§ **Problem**
Copy out the entries that follow, unchanged.

§ **Stored data**
(** * Appointment lifecycle, reminder dispatch and notification queue

    A shallow embedding of the appointment subsystem of [src/index.tsx]:
    the mock backend [apiService] (browser storage as the record store),
    the reminder and notification handlers of the [App] component, and the
    booking wizard [SchedulingPage].

    Conventions of the embedding.
    - JavaScript numbers that hold identifiers and timestamps are integers
      ([Z]); [Date.now()] and [new Date()] are an explicit argument [now],
      in milliseconds.
    - [localStorage] holds one key, ['users'], whose value is the JSON text of
      an object from mobile numbers to user records; [JSON.parse] after
      [JSON.stringify] is the identity on the records below, so the key is
      modelled by the decoded object, [None] when the key is absent.
    - [sessionStorage] is a finite map from keys to strings.
    - An [async] function is run atomically from its resumption after the
      simulated delay; a rejected promise is the completion [Throw]. *)

From stdpp Require Import base option list strings gmap pretty.
From Stdlib Require Import ZArith Lia Ascii String.

Local Open Scope string_scope.
Local Open Scope list_scope.
Local Open Scope Z_scope.

(** ** JavaScript values *)

Module JS.

(** Completion of a call: a returned value, or an exception thrown out of
    it (a rejected promise, for an async function). *)
Inductive Completion (A : Type) : Type :=
| Return (a : A)
| Throw.
Arguments Return {A} a.
Arguments Throw {A}.

(** Truthiness of [string | null], as used by [!x], [x || y] and [if (x)]:
    [null] and the empty string are falsy. *)
Definition truthy (v : option string) : bool :=
  match v with
  | None => false
  | Some s => negb (String.eqb s "")
  end.

(** [Array.prototype.find]: the first element satisfying the callback. *)
Fixpoint find {A} (p : A → bool) (l : list A) : option A :=
  match l with
  | [] => None
  | x :: l' => if p x then Some x else find p l'
  end.

(** [Array.prototype.findIndex]: the index of the first element satisfying
    the callback, [-1] when there is none. *)
Fixpoint findIndex_from {A} (p : A → bool) (l : list A) (i : Z) : Z :=
  match l with
  | [] => -1
  | x :: l' => if p x then i else findIndex_from p l' (i + 1)
  end.

Definition findIndex {A} (p : A → bool) (l : list A) : Z :=
  findIndex_from p l 0.

(** [Array.prototype.filter]. *)
Definition filter {A} (p : A → bool) (l : list A) : list A :=
  List.filter p l.

(** Replacement of one character by another on every occurrence, the
    effect of [s.replace(/c/g, d)] for a single-character pattern. *)
Fixpoint replace_all (c d : ascii) (s : string) : string :=
  match s with
  | EmptyString => EmptyString
  | String x s' =>
      String (if Ascii.eqb x c then d else x) (replace_all c d s')
  end.

(** A field that holds a number in one record and the text of a form input
    in another. *)
Inductive NumberOrString : Type :=
| Num (n : Z)
| Str (s : string).

(** Template-literal conversion of an integer number. *)
Definition number_to_string (n : Z) : string := pretty n.

End JS.

Import JS.

(** ** Data model (TYPE DEFINITIONS of the source) *)

Inductive Status : Type := upcoming | confirmed | completed.

Global Instance Status_eq_dec : EqDecision Status.
Proof. solve_decision. Defined.

Module Therapy.
Record t : Type := mk { name : string; duration : Z; image : string }.
End Therapy.

Module Appointment.
(** [interface Appointment]; the optional fields are options. *)
Record t : Type := mk {
  id : Z;
  therapies : list Therapy.t;
  date : string;
  time : string;
  bookedAt : string;
  centerRating : option Z;
  status : option Status
}.

Definition with_status (s : Status) (a : t) : t :=
  {| id := id a; therapies := therapies a; date := date a; time := time a;
     bookedAt := bookedAt a; centerRating := centerRating a;
     status := Some s |}.
End Appointment.

Module Draft.
(** The object literal [newAppointment] built by [handleFinishBooking] and
    received by [bookAppointment]. *)
Record t : Type := mk {
  therapies : list Therapy.t;
  date : string;
  time : string;
  bookedAt : string;
  centerRating : Z
}.
End Draft.

Module User.
Record Details : Type := mkDetails {
  name : string; age : NumberOrString; email : string; condition : string
}.
Record MedicalHistory : Type := mkMedicalHistory {
  pastConditions : string; previousTreatments : string; allergies : string
}.
Record Vitals : Type := mkVitals {
  wellnessScore : Z; bloodPressure : string; heartRate : string;
  sleepQuality : string
}.
Record Analytics : Type := mkAnalytics {
  treatmentCompletion : Z; totalSessions : Z; completedSessions : Z;
  remainingSessions : Z; weeklyPerformance : list (string * Z);
  vitals : Vitals
}.
(** A stored user record. [appointments] is optional because the code
    guards against its absence ([!user.appointments],
    [?.appointments || []]). *)
Record t : Type := mk {
  mobileNumber : string;
  password : string;
  details : Details;
  medicalHistory : MedicalHistory;
  appointments : option (list Appointment.t);
  analytics : Analytics
}.

Definition with_appointments (l : list Appointment.t) (u : t) : t :=
  {| mobileNumber := mobileNumber u; password := password u;
     details := details u; medicalHistory := medicalHistory u;
     appointments := Some l; analytics := analytics u |}.

Definition with_profile (d : Details) (h : MedicalHistory) (u : t) : t :=
  {| mobileNumber := mobileNumber u; password := password u;
     details := d; medicalHistory := h;
     appointments := appointments u; analytics := analytics u |}.
End User.

Module UserData.
(** The form data received by [createAccount]. *)
Record t : Type := mk {
  name : string; age : string; email : string; mobileNumber : string;
  password : string; condition : string; pastConditions : string;
  previousTreatments : string; allergies : string
}.
End UserData.

Module UpdatedDetails.
(** The object received by [updatePatientDetails]. *)
Record t : Type := mk {
  name : string; age : NumberOrString; email : string; condition : string;
  medicalHistory : User.MedicalHistory
}.
End UpdatedDetails.

(** ** Browser storage *)

Module Storage.
Record t : Type := mk {
  (** [localStorage['users']], decoded. *)
  localStorage : option (gmap string User.t);
  sessionStorage : gmap string string
}.

(** [JSON.parse(localStorage.getItem('users') || '{}')] *)
Definition users (st : t) : gmap string User.t :=
  default ∅ (localStorage st).

(** [localStorage.setItem('users', JSON.stringify(users))] *)
Definition put_users (us : gmap string User.t) (st : t) : t :=
  {| localStorage := Some us; sessionStorage := sessionStorage st |}.

(** [sessionStorage.getItem(k)] *)
Definition session_get (k : string) (st : t) : option string :=
  sessionStorage st !! k.

(** [sessionStorage.setItem(k, v)] *)
Definition session_set (k v : string) (st : t) : t :=
  {| localStorage := localStorage st;
     sessionStorage := <[k := v]> (sessionStorage st) |}.

(** [sessionStorage.removeItem(k)] *)
Definition session_remove (k : string) (st : t) : t :=
  {| localStorage := localStorage st;
     sessionStorage := delete k (sessionStorage st) |}.
End Storage.

(** ** Properties every parsed object inherits

    The object [JSON.parse] returns has [Object.prototype] behind it: reading
    one of these keys on it yields a function, or the prototype itself for
    [__proto__], whether or not the stored text holds the key. All of these
    values are truthy. *)

Definition Object_prototype_keys : list string :=
  [ "constructor"; "__defineGetter__"; "__defineSetter__"; "hasOwnProperty";
    "__lookupGetter__"; "__lookupSetter__"; "isPrototypeOf";
    "propertyIsEnumerable"; "toString"; "valueOf"; "__proto__";
    "toLocaleString" ].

§ **Reply**
(** * Appointment lifecycle, reminder dispatch and notification queue

    A shallow embedding of the appointment subsystem of [src/index.tsx]:
    the mock backend [apiService] (browser storage as the record store),
    the reminder and notification handlers of the [App] component, and the
    booking wizard [SchedulingPage].

    Conventions of the embedding.
    - JavaScript numbers that hold identifiers and timestamps are integers
      ([Z]); [Date.now()] and [new Date()] are an explicit argument [now],
      in milliseconds.
    - [localStorage] holds one key, ['users'], whose value is the JSON text of
      an object from mobile numbers to user records; [JSON.parse] after
      [JSON.stringify] is the identity on the records below, so the key is
      modelled by the decoded object, [None] when the key is absent.
    - [sessionStorage] is a finite map from keys to strings.
    - An [async] function is run atomically from its resumption after the
      simulated delay; a rejected promise is the completion [Throw]. *)

From stdpp Require Import base option list strings gmap pretty.
From Stdlib Require Import ZArith Lia Ascii String.

Local Open Scope string_scope.
Local Open Scope list_scope.
Local Open Scope Z_scope.

(** ** JavaScript values *)

Module JS.

(** Completion of a call: a returned value, or an exception thrown out of
    it (a rejected promise, for an async function). *)
Inductive Completion (A : Type) : Type :=
| Return (a : A)
| Throw.
Arguments Return {A} a.
Arguments Throw {A}.

(** Truthiness of [string | null], as used by [!x], [x || y] and [if (x)]:
    [null] and the empty string are falsy. *)
Definition truthy (v : option string) : bool :=
  match v with
  | None => false
  | Some s => negb (String.eqb s "")
  end.

(** [Array.prototype.find]: the first element satisfying the callback. *)
Fixpoint find {A} (p : A → bool) (l : list A) : option A :=
  match l with
  | [] => None
  | x :: l' => if p x then Some x else find p l'
  end.

(** [Array.prototype.findIndex]: the index of the first element satisfying
    the callback, [-1] when there is none. *)
Fixpoint findIndex_from {A} (p : A → bool) (l : list A) (i : Z) : Z :=
  match l with
  | [] => -1
  | x :: l' => if p x then i else findIndex_from p l' (i + 1)
  end.

Definition findIndex {A} (p : A → bool) (l : list A) : Z :=
  findIndex_from p l 0.

(** [Array.prototype.filter]. *)
Definition filter {A} (p : A → bool) (l : list A) : list A :=
  List.filter p l.

(** Replacement of one character by another on every occurrence, the
    effect of [s.replace(/c/g, d)] for a single-character pattern. *)
Fixpoint replace_all (c d : ascii) (s : string) : string :=
  match s with
  | EmptyString => EmptyString
  | String x s' =>
      String (if Ascii.eqb x c then d else x) (replace_all c d s')
  end.

(** A field that holds a number in one record and the text of a form input
    in another. *)
Inductive NumberOrString : Type :=
| Num (n : Z)
| Str (s : string).

(** Template-literal conversion of an integer number. *)
Definition number_to_string (n : Z) : string := pretty n.

End JS.

Import JS.

(** ** Data model (TYPE DEFINITIONS of the source) *)

Inductive Status : Type := upcoming | confirmed | completed.

Global Instance Status_eq_dec : EqDecision Status.
Proof. solve_decision. Defined.

Module Therapy.
Record t : Type := mk { name : string; duration : Z; image : string }.
End Therapy.

Module Appointment.
(** [interface Appointment]; the optional fields are options. *)
Record t : Type := mk {
  id : Z;
  therapies : list Therapy.t;
  date : string;
  time : string;
  bookedAt : string;
  centerRating : option Z;
  status : option Status
}.

Definition with_status (s : Status) (a : t) : t :=
  {| id := id a; therapies := therapies a; date := date a; time := time a;
     bookedAt := bookedAt a; centerRating := centerRating a;
     status := Some s |}.
End Appointment.

Module Draft.
(** The object literal [newAppointment] built by [handleFinishBooking] and
    received by [bookAppointment]. *)
Record t : Type := mk {
  therapies : list Therapy.t;
  date : string;
  time : string;
  bookedAt : string;
  centerRating : Z
}.
End Draft.

Module User.
Record Details : Type := mkDetails {
  name : string; age : NumberOrString; email : string; condition : string
}.
Record MedicalHistory : Type := mkMedicalHistory {
  pastConditions : string; previousTreatments : string; allergies : string
}.
Record Vitals : Type := mkVitals {
  wellnessScore : Z; bloodPressure : string; heartRate : string;
  sleepQuality : string
}.
Record Analytics : Type := mkAnalytics {
  treatmentCompletion : Z; totalSessions : Z; completedSessions : Z;
  remainingSessions : Z; weeklyPerformance : list (string * Z);
  vitals : Vitals
}.
(** A stored user record. [appointments] is optional because the code
    guards against its absence ([!user.appointments],
    [?.appointments || []]). *)
Record t : Type := mk {
  mobileNumber : string;
  password : string;
  details : Details;
  medicalHistory : MedicalHistory;
  appointments : option (list Appointment.t);
  analytics : Analytics
}.

Definition with_appointments (l : list Appointment.t) (u : t) : t :=
  {| mobileNumber := mobileNumber u; password := password u;
     details := details u; medicalHistory := medicalHistory u;
     appointments := Some l; analytics := analytics u |}.

Definition with_profile (d : Details) (h : MedicalHistory) (u : t) : t :=
  {| mobileNumber := mobileNumber u; password := password u;
     details := d; medicalHistory := h;
     appointments := appointments u; analytics := analytics u |}.
End User.

Module UserData.
(** The form data received by [createAccount]. *)
Record t : Type := mk {
  name : string; age : string; email : string; mobileNumber : string;
  password : string; condition : string; pastConditions : string;
  previousTreatments : string; allergies : string
}.
End UserData.

Module UpdatedDetails.
(** The object received by [updatePatientDetails]. *)
Record t : Type := mk {
  name : string; age : NumberOrString; email : string; condition : string;
  medicalHistory : User.MedicalHistory
}.
End UpdatedDetails.

(** ** Browser storage *)

Module Storage.
Record t : Type := mk {
  (** [localStorage['users']], decoded. *)
  localStorage : option (gmap string User.t);
  sessionStorage : gmap string string
}.

(** [JSON.parse(localStorage.getItem('users') || '{}')] *)
Definition users (st : t) : gmap string User.t :=
  default ∅ (localStorage st).

(** [localStorage.setItem('users', JSON.stringify(users))] *)
Definition put_users (us : gmap string User.t) (st : t) : t :=
  {| localStorage := Some us; sessionStorage := sessionStorage st |}.

(** [sessionStorage.getItem(k)] *)
Definition session_get (k : string) (st : t) : option string :=
  sessionStorage st !! k.

(** [sessionStorage.setItem(k, v)] *)
Definition session_set (k v : string) (st : t) : t :=
  {| localStorage := localStorage st;
     sessionStorage := <[k := v]> (sessionStorage st) |}.

(** [sessionStorage.removeItem(k)] *)
Definition session_remove (k : string) (st : t) : t :=
  {| localStorage := localStorage st;
     sessionStorage := delete k (sessionStorage st) |}.
End Storage.

(** ** Properties every parsed object inherits

    The object [JSON.parse] returns has [Object.prototype] behind it: reading
    one of these keys on it yields a function, or the prototype itself for
    [__proto__], whether or not the stored text holds the key. All of these
    values are truthy. *)

Definition Object_prototype_keys : list string :=
  [ "constructor"; "__defineGetter__"; "__defineSetter__"; "hasOwnProperty";
    "__lookupGetter__"; "__lookupSetter__"; "isPrototypeOf";
    "propertyIsEnumerable"; "toString"; "valueOf"; "__proto__";
    "toLocaleString" ].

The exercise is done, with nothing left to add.